[INPUT FOR THIS TASK Boundary: Start]
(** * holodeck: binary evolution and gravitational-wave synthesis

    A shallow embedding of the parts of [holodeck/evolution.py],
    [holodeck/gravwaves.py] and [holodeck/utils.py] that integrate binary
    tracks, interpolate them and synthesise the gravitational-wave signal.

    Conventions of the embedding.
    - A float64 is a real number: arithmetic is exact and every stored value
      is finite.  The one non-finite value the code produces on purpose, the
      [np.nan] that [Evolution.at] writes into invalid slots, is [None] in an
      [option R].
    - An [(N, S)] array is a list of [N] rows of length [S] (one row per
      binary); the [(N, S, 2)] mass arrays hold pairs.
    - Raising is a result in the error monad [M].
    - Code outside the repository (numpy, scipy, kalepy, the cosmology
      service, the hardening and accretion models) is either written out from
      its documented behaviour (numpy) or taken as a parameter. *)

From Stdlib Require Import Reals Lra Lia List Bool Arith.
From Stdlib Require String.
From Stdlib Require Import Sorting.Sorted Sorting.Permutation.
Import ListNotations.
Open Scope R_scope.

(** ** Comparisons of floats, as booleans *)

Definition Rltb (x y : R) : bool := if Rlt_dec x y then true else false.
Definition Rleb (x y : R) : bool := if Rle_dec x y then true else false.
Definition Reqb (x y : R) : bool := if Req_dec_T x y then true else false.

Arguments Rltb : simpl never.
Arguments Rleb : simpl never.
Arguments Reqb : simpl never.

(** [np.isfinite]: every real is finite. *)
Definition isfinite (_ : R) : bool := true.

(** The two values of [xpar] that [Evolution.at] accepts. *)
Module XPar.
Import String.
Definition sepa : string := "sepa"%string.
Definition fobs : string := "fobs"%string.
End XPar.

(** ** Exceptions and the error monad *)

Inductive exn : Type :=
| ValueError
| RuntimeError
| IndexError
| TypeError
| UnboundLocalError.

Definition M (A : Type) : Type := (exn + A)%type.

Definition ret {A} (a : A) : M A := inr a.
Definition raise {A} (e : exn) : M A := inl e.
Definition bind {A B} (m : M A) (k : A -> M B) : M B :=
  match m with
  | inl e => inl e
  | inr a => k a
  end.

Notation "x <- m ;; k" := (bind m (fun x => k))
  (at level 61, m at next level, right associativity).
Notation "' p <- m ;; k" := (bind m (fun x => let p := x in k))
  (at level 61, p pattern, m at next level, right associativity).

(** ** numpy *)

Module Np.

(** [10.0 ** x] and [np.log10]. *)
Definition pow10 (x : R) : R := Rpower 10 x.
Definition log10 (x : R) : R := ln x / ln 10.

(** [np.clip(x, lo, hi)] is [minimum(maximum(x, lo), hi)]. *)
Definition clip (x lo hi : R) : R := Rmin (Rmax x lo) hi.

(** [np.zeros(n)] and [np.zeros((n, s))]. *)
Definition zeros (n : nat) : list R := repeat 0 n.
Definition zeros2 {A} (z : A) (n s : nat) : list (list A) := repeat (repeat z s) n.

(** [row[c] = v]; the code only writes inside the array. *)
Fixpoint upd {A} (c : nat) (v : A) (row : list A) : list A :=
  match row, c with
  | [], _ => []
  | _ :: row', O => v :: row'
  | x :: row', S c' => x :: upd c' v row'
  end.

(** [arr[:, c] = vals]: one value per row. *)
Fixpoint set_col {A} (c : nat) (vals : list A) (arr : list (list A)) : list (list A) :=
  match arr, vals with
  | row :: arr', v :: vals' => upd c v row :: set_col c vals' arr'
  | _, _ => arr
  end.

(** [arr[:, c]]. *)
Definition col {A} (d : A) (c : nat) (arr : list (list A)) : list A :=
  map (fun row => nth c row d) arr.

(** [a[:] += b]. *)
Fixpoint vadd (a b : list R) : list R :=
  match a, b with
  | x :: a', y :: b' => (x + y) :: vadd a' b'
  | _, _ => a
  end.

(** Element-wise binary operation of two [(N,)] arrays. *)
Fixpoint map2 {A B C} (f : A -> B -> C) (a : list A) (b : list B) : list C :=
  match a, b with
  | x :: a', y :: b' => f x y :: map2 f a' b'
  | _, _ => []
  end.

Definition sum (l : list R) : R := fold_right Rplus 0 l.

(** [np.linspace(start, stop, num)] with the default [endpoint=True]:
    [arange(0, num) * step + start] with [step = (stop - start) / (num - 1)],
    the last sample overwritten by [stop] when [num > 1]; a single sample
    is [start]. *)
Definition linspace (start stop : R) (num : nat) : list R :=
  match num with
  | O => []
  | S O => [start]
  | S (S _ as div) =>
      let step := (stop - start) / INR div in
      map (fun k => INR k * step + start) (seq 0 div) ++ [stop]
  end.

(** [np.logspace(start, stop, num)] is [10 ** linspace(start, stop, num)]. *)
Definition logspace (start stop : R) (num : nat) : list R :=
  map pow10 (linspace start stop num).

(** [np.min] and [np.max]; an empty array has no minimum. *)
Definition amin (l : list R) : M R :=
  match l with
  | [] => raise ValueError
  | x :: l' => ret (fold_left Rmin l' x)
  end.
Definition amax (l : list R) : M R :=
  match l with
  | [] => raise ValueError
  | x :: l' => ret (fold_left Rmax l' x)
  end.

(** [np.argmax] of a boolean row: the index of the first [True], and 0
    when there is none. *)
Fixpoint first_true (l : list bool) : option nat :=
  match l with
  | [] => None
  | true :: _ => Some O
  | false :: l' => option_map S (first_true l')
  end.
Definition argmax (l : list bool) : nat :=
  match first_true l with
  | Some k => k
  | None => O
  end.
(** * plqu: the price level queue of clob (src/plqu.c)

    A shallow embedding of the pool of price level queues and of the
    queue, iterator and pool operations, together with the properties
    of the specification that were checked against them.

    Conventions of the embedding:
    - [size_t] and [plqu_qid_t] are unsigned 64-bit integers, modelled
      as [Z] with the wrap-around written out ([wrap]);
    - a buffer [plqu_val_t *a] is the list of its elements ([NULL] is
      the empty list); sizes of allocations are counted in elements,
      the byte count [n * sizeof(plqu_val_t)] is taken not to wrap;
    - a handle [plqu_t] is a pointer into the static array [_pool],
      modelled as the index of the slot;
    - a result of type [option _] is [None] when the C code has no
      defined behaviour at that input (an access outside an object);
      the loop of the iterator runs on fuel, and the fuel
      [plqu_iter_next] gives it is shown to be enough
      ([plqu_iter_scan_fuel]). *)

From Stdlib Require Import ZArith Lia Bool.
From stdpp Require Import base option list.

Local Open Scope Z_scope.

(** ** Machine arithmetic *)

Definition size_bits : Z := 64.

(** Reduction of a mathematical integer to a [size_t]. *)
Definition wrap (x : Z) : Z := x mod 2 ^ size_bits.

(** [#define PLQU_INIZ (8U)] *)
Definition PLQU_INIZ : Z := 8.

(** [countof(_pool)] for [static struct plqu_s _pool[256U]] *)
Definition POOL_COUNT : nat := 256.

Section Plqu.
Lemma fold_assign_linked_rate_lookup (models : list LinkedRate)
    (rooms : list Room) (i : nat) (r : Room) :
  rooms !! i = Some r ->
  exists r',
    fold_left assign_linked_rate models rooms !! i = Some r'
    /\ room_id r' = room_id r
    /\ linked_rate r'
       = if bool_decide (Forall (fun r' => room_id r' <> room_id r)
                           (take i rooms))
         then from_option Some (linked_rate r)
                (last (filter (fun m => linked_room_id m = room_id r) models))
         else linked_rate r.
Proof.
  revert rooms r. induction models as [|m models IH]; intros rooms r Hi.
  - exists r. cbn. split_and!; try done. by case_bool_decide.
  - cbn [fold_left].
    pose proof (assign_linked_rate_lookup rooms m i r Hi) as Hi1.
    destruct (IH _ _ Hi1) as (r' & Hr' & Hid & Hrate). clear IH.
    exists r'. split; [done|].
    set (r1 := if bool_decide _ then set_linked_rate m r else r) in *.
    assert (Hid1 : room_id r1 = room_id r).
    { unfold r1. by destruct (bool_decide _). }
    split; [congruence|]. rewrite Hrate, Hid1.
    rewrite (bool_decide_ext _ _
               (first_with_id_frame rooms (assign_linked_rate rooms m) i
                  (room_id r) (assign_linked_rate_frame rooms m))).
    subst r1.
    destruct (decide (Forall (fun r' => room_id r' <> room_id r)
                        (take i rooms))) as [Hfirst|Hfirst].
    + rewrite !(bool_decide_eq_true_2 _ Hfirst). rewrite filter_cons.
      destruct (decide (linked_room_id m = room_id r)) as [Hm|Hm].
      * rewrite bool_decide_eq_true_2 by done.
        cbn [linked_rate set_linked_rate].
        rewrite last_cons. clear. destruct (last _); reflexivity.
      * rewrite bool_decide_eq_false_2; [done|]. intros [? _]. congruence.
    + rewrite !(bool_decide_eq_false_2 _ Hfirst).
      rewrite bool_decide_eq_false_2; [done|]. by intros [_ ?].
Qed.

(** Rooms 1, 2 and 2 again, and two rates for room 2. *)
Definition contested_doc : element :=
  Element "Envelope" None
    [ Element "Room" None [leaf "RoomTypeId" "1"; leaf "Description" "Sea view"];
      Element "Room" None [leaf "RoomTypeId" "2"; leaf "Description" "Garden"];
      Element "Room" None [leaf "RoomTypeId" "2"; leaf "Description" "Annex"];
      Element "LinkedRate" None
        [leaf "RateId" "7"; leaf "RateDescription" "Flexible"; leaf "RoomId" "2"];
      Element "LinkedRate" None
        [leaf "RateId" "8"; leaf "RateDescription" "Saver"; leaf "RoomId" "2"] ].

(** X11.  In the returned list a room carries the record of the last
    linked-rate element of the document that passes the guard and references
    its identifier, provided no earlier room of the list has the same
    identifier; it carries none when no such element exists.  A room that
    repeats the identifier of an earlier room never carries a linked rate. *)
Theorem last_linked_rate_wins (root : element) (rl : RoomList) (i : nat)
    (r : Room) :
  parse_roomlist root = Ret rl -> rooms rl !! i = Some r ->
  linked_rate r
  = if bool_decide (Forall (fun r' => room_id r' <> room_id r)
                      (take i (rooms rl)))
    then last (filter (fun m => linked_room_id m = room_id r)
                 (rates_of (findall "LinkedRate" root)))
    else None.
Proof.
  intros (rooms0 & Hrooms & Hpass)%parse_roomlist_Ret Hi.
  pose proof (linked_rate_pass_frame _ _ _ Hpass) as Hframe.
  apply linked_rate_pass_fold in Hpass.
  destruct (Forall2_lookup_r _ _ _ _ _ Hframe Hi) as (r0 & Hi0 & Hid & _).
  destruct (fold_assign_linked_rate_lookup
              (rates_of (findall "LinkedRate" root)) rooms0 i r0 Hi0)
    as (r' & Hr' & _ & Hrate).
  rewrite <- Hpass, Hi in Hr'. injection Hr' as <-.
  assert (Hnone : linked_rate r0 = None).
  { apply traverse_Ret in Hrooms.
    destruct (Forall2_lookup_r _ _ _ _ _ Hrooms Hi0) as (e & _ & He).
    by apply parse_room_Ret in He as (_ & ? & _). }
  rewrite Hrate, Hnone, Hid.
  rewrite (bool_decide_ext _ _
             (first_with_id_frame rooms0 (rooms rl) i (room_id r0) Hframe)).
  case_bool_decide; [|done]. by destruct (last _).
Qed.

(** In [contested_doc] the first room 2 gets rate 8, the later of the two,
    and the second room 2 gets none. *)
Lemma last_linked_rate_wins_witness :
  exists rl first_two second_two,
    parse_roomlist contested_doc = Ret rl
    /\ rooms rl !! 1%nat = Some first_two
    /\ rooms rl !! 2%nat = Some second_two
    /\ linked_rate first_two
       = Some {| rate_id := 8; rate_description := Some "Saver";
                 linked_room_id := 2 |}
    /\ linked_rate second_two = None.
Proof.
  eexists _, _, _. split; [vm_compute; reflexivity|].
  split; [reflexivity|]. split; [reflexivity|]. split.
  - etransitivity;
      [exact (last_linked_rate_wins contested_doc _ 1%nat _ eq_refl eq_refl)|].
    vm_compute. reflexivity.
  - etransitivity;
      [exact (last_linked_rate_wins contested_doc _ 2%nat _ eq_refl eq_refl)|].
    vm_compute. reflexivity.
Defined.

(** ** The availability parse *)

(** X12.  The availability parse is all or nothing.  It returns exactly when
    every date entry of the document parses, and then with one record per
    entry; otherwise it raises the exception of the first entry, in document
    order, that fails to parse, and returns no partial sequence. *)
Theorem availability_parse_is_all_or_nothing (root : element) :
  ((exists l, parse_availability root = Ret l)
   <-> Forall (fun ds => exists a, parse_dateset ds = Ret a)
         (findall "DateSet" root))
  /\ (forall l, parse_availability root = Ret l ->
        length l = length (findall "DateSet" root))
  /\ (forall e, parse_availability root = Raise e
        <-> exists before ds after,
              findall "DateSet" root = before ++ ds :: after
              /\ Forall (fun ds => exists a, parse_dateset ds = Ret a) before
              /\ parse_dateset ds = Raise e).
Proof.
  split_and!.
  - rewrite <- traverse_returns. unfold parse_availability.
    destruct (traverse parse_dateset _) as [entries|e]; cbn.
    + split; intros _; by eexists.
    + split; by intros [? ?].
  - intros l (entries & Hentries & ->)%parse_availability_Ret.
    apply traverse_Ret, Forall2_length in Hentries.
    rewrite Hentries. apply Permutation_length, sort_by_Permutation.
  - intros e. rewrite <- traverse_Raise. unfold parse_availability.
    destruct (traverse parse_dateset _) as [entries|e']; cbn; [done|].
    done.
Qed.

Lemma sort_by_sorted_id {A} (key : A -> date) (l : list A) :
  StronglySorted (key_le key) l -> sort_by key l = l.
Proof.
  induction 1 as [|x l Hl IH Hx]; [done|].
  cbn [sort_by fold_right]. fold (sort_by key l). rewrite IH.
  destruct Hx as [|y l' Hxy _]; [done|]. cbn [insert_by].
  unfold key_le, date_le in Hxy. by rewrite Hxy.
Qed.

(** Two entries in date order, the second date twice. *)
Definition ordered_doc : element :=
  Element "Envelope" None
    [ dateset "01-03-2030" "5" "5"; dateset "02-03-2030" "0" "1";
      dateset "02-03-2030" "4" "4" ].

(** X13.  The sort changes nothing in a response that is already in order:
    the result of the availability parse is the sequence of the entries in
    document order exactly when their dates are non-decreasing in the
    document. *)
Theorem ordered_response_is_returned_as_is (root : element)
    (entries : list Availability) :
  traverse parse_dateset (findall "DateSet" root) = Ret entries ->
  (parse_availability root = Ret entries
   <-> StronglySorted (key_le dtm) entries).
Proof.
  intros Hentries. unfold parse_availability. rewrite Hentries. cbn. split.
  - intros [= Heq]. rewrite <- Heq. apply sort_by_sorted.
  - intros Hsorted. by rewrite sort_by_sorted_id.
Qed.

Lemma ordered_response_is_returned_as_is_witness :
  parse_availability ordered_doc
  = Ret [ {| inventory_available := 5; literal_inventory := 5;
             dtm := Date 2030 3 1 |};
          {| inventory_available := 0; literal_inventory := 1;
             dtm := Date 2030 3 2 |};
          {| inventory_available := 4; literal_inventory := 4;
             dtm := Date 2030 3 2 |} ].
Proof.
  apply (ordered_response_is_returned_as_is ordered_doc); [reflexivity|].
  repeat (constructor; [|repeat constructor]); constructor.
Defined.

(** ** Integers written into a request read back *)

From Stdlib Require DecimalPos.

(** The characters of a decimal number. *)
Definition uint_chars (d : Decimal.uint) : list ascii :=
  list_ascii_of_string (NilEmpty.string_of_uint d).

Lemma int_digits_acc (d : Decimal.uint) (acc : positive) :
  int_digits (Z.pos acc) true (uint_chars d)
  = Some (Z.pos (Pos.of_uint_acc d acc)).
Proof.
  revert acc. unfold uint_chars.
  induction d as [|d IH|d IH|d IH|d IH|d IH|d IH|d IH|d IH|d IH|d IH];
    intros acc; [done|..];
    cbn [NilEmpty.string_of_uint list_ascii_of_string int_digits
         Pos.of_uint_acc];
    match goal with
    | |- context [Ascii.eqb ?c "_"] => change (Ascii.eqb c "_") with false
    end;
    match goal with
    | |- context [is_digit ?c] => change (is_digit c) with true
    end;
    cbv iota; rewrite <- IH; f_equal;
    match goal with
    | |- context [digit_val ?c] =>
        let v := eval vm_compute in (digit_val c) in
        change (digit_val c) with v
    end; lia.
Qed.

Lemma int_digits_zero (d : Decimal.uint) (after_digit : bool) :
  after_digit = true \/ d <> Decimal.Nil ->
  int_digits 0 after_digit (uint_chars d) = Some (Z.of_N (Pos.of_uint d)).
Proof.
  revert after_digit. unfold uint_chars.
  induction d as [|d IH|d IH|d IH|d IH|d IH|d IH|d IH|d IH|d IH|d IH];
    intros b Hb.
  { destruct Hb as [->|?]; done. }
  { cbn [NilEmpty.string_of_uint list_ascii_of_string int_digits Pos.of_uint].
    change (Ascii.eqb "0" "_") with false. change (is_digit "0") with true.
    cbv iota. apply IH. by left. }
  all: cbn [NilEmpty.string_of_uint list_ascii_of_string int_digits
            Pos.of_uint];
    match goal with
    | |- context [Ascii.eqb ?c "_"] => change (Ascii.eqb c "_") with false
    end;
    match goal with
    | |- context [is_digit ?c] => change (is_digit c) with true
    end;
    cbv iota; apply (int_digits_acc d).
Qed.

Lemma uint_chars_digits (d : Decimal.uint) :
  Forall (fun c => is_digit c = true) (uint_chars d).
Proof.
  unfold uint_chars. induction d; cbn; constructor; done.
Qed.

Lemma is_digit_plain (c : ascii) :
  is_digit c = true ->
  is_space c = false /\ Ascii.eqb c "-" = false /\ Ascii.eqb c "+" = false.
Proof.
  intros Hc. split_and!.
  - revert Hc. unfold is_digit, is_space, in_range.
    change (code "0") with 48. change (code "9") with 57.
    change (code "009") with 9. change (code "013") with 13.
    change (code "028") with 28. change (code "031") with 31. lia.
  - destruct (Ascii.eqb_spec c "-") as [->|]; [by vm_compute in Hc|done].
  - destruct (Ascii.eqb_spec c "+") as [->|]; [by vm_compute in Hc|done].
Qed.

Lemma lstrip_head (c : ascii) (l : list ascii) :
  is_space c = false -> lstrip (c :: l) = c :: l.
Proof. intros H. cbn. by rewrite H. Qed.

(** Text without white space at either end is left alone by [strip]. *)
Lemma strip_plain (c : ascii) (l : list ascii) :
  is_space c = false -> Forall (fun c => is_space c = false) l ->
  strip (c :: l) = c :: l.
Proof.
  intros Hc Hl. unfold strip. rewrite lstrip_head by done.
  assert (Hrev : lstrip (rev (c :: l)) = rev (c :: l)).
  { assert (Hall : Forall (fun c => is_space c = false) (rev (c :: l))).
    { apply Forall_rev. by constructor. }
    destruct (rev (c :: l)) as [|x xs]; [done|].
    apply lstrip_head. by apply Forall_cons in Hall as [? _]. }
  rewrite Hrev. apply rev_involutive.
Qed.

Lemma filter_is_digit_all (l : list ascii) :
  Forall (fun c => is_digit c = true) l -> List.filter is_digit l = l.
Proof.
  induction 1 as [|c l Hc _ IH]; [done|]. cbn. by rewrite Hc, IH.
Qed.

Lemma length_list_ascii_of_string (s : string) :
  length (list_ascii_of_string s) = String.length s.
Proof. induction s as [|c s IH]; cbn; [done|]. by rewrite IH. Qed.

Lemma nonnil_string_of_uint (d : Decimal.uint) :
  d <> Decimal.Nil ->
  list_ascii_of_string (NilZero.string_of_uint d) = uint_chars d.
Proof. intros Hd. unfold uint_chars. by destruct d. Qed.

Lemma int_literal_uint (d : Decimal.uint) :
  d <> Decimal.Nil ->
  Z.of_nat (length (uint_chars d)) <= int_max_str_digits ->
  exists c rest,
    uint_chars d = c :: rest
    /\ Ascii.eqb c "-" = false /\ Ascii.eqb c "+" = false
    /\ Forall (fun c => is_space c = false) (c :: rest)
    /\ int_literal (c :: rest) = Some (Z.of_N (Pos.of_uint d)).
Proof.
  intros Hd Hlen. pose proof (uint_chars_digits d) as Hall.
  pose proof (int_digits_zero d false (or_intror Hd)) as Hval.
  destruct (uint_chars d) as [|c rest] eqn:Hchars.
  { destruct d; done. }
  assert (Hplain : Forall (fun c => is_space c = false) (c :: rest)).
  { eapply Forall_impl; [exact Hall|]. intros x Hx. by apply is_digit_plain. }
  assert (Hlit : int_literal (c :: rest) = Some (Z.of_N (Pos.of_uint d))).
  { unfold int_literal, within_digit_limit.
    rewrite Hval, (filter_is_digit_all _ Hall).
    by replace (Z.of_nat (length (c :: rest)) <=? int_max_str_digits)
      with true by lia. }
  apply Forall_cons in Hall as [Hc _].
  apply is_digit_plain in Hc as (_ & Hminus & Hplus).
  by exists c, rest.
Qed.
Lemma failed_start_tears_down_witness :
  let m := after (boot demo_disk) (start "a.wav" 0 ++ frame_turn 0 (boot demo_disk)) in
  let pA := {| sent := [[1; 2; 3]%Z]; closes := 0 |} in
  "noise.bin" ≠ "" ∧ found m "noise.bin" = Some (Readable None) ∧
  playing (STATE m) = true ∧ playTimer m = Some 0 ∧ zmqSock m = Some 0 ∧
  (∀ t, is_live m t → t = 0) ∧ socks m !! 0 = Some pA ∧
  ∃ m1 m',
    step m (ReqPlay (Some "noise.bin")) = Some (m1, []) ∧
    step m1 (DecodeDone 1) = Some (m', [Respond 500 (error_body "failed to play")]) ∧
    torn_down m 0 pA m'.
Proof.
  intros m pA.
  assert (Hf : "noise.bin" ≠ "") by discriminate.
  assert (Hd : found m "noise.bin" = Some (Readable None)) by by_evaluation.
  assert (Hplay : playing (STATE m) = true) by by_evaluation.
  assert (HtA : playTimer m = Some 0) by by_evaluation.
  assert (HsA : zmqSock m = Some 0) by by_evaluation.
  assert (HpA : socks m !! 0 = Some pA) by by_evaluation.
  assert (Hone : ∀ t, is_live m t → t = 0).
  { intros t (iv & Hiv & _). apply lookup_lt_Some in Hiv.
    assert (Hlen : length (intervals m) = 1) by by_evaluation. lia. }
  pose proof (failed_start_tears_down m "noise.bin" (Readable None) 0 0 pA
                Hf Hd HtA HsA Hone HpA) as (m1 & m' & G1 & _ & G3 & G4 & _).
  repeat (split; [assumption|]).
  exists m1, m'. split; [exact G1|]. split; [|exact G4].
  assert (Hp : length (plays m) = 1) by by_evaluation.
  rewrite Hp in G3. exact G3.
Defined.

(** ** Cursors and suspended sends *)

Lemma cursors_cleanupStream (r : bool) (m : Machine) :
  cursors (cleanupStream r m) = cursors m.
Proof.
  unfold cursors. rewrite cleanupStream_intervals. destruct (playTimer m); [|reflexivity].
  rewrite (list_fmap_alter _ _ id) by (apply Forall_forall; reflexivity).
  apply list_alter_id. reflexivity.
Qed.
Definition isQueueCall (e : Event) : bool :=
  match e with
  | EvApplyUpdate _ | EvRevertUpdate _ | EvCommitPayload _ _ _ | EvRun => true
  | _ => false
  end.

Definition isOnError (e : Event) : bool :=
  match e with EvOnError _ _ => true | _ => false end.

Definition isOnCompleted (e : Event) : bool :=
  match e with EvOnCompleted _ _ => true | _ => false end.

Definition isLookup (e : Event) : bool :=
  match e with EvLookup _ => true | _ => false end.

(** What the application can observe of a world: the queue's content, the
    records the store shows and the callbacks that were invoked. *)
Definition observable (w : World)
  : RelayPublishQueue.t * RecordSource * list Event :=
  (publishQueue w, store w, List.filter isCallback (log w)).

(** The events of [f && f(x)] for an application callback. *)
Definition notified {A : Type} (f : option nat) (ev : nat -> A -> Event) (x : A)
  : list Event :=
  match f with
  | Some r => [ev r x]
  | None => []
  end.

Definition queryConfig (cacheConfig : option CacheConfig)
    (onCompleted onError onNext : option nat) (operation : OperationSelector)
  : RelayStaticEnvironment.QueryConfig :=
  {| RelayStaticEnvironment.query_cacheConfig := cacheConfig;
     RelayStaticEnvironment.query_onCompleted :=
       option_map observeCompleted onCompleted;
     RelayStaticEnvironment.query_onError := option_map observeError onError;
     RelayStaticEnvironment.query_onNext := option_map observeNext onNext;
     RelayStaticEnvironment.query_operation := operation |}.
[INPUT FOR THIS TASK Boundary: End]
### WHAT THE TASK REQUIRES
From the records above, pull every line that carries the word "before".

### SOLUTION
        <-> exists before ds after,
              findall "DateSet" root = before ++ ds :: after
              /\ Forall (fun ds => exists a, parse_dateset ds = Ret a) before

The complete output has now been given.